• ASSIGNMENT
In the material below, list every line carrying the string "isNumber".

################

(** C6, as the code has it.  From a parsed payload other than [null],
    [invokeExternal] takes the decision and the confidence with defaults:
    a [verdict] that is missing, not a string or not one of the three
    decisions gives proceed_with_changes, and a [confidence] that is
    missing or not a number gives 0.5.  The fallback payload of the
    normalizer carries the same decision, and the confidence 0.4. *)
Theorem invokeExternal_extraction_defaults
    (JSON_parse : string -> completion json)
    (buildPrompt : AgentRole -> ReviewInput -> string)
    (execFileAsync : string -> list string -> ExecOptions -> ExecSettled)
    (a : AgentAssignment) (input : ReviewInput) (config : RuntimeConfig)
    (cmd : string) (args : list string) (stdout : string) (parsed : json) :
  external_command (a_engine a)
    (buildStructuredPrompt buildPrompt (a_role a) input) = Normal (cmd, args) ->
  settled (execFileAsync cmd args (exec_options config)) = Normal stdout ->
  parseAgentOutput JSON_parse stdout (a_role a) = Normal parsed ->
  parsed <> JNull ->
  (exists v,
      invokeExternal JSON_parse buildPrompt execFileAsync a input config = Normal v
      /\ v_status v = completed
      /\ v_raw_output v = parsed
      /\ (field parsed "verdict" = None -> v_verdict v = proceed_with_changes)
      /\ (forall x, field parsed "verdict" = Some x ->
                    (forall s, s ∈ VALID_VERDICTS -> x <> JStr s) ->
                    v_verdict v = proceed_with_changes)
      /\ (field parsed "confidence" = None -> v_confidence v = 0.5%Q)
      /\ (forall x, field parsed "confidence" = Some x ->
                    (forall q, x <> JNum q) -> v_confidence v = 0.5%Q)
      /\ (forall q, field parsed "confidence" = Some (JNum q) -> v_confidence v = q)
      /\ (forall w, isVerdict (field parsed "verdict") = Some w -> v_verdict v = w))
  /\ (forall output role,
        isVerdict (field (fallback_payload output role) "verdict")
        = Some proceed_with_changes
        /\ isNumber (field (fallback_payload output role) "confidence")
           = Some 0.4%Q).
Proof.
  intros Hcmd Hexec Hparse Hnonnull. split; [|by intros].
  assert (Hprop : forall k, get_property parsed k = Normal (field parsed k)).
  { intros k. by destruct parsed. }
  eexists. split.
  { unfold invokeExternal. rewrite Hcmd. cbn. rewrite Hexec. cbn.
    rewrite Hparse. cbn. rewrite !Hprop. cbn. reflexivity. }
  cbn. repeat split.
  - by intros ->.
  - intros x -> Hx. destruct x as [| | |s| |]; try reflexivity. cbn.
    destruct (bool_decide (s ∈ VALID_VERDICTS)) eqn:Hs; [|reflexivity].
    apply bool_decide_eq_true in Hs. by destruct (Hx s Hs).
  - by intros ->.
  - intros x -> Hx. destruct x as [| |q| | |]; try reflexivity.
    by destruct (Hx q).
  - by intros q ->.
  - by intros w ->.
Qed.

Lemma invokeExternal_extraction_defaults_witness :
  exists v,
    invokeExternal JSON.parse sample_prompt (exec_settling (Normal untyped_output))
      codex_assignment sample_input (sample_config {[ext_codex]}) = Normal v
    /\ v_status v = completed
    /\ v_verdict v = proceed_with_changes
    /\ v_confidence v = 0.5%Q.
Proof.
  destruct (invokeExternal_extraction_defaults JSON.parse sample_prompt
              (exec_settling (Normal untyped_output)) codex_assignment
              sample_input (sample_config {[ext_codex]})
              _ _ untyped_output (JObj [("verdict", JNum 5)])
              eq_refl eq_refl eq_refl)
    as [(v & Hv & Hs & _ & _ & Hd & Hc & _) _]; [discriminate|].
  exists v. split; [exact Hv|]. split; [exact Hs|]. split.
  - apply (Hd (JNum 5)); [reflexivity|discriminate].
  - by apply Hc.
Defined.

(** The confidence the fallback payload carries is not the default of
    the extraction: an agent that answers in prose completes with
    confidence 0.4, not 0.5. *)
Lemma fallback_confidence_is_not_the_default :
  exists v,
    invokeExternal JSON.parse sample_prompt (exec_settling (Normal prose_output))
      codex_assignment sample_input (sample_config {[ext_codex]}) = Normal v
    /\ v_raw_output v = fallback_payload prose_output devils_advocate
    /\ isNumber (field (v_raw_output v) "confidence") = Some 0.4%Q
    /\ v_confidence v = 0.4%Q
    /\ ~ (v_confidence v == default 0.5 (isNumber None))%Q.
Proof.
  eexists. split; [reflexivity|]. repeat split. by vm_compute.
Qed.

(** * Further properties of the code *)

(** ** Result merger: the decision *)

Lemma completed_with_Permutation (d : Verdict) (l l' : list AgentVerdict) :
  l ≡ₚ l' -> completed_with d l = completed_with d l'.
Proof. intros H. unfold completed_with. by rewrite H. Qed.

Lemma tallied_decision_Permutation (l l' : list AgentVerdict) :
  l ≡ₚ l' -> tallied_decision l = tallied_decision l'.
Proof.
  intros H. unfold tallied_decision.
  by rewrite !(completed_with_Permutation _ _ _ H).
Qed.

Section ResultMergerOrder.

Variable JSON_stringify : json -> string.
Variable Number_toString : Q -> string.

(** Whether [computeConsensus] returns: it does without a completed
    verdict, and otherwise when the loop body of each extraction returns
    for every verdict. *)
Lemma computeConsensus_returns_iff (verdicts : list AgentVerdict) :
  (exists consensus,
     computeConsensus JSON_stringify Number_toString verdicts = Normal consensus)
  <-> filter (fun v => v_status v = completed) verdicts = []
      \/ forall v, v ∈ verdicts ->
           (exists l, issues_of_verdict JSON_stringify Number_toString v = Normal l)
           /\ (exists l, recommendations_of_verdict JSON_stringify Number_toString v
                         = Normal l).
Proof.
  destruct (filter (fun v => v_status v = completed) verdicts) as [|v0 l0] eqn:Hf.
  - rewrite (computeConsensus_none _ _ verdicts Hf). split; [by left|by eexists].
  - rewrite computeConsensus_some by (by rewrite Hf).
    unfold extractCriticalIssues, extractRecommendations.
    pose proof (flat_mapM_returns
                  (issues_of_verdict JSON_stringify Number_toString) verdicts) as Hi.
    pose proof (flat_mapM_returns
                  (recommendations_of_verdict JSON_stringify Number_toString)
                  verdicts) as Hr.
    destruct (flat_mapM (issues_of_verdict _ _) verdicts) as [issues|e];
      destruct (flat_mapM (recommendations_of_verdict _ _) verdicts) as [recs|e'];
      cbn; split.
    + intros _. right. intros v Hv. split; [apply Hi|apply Hr]; by eauto.
    + by eexists.
    + intros (c & Hc). discriminate.
    + intros [H|H]; [discriminate|].
      destruct (proj2 Hr) as (l & Hl); [intros v Hv; by apply H|discriminate].
    + intros (c & Hc). discriminate.
    + intros [H|H]; [discriminate|].
      destruct (proj2 Hi) as (l & Hl); [intros v Hv; by apply H|discriminate].
    + intros (c & Hc). discriminate.
    + intros [H|H]; [discriminate|].
      destruct (proj2 Hi) as (l & Hl); [intros v Hv; by apply H|discriminate].
Qed.

(** X1. Neither the decision nor whether [computeConsensus] returns
    depends on the order of the verdicts: for two lists that are
    permutations of each other, both calls return or both throw, and
    consensuses that are returned have the same decision. *)
Theorem computeConsensus_order_independent (verdicts verdicts' : list AgentVerdict) :
  verdicts ≡ₚ verdicts' ->
  ((exists consensus,
      computeConsensus JSON_stringify Number_toString verdicts = Normal consensus)
   <-> (exists consensus',
          computeConsensus JSON_stringify Number_toString verdicts'
          = Normal consensus'))
  /\ (forall consensus consensus',
        computeConsensus JSON_stringify Number_toString verdicts = Normal consensus ->
        computeConsensus JSON_stringify Number_toString verdicts' = Normal consensus' ->
        c_verdict consensus = c_verdict consensus').
Proof.
  intros Hperm.
  assert (Hfilter : filter (fun v => v_status v = completed) verdicts
                    ≡ₚ filter (fun v => v_status v = completed) verdicts')
    by (by rewrite Hperm).
  assert (Hnil : filter (fun v => v_status v = completed) verdicts = []
                 <-> filter (fun v => v_status v = completed) verdicts' = []).
  { split; intros H; rewrite H in Hfilter.
    - symmetry in Hfilter. by apply Permutation_nil_r in Hfilter.
    - by apply Permutation_nil_r in Hfilter. }
  split.
  - rewrite !computeConsensus_returns_iff, Hnil.
    split; (intros [H|H]; [by left|right]); intros v Hv; apply H.
    + by rewrite Hperm.
    + by rewrite <- Hperm.
  - intros consensus consensus' Hrun Hrun'.
    destruct (filter (fun v => v_status v = completed) verdicts) as [|v0 l0] eqn:Hf.
    + rewrite (computeConsensus_none _ _ verdicts Hf) in Hrun.
      rewrite (computeConsensus_none _ _ verdicts' (proj1 Hnil eq_refl)) in Hrun'.
      by injection Hrun as <-; injection Hrun' as <-.
    + assert (Hne : filter (fun v => v_status v = completed) verdicts <> [])
        by (by rewrite Hf).
      assert (Hne' : filter (fun v => v_status v = completed) verdicts' <> []).
      { intros H. apply Hnil in H. discriminate. }
      destruct (computeConsensus_returned _ _ verdicts consensus Hne Hrun) as (-> & _).
      destruct (computeConsensus_returned _ _ verdicts' consensus' Hne' Hrun')
        as (-> & _).
      by apply tallied_decision_Permutation.
Qed.

End ResultMergerOrder.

################

• SOLUTION
        /\ isNumber (field (fallback_payload output role) "confidence")
    /\ isNumber (field (v_raw_output v) "confidence") = Some 0.4%Q
    /\ ~ (v_confidence v == default 0.5 (isNumber None))%Q.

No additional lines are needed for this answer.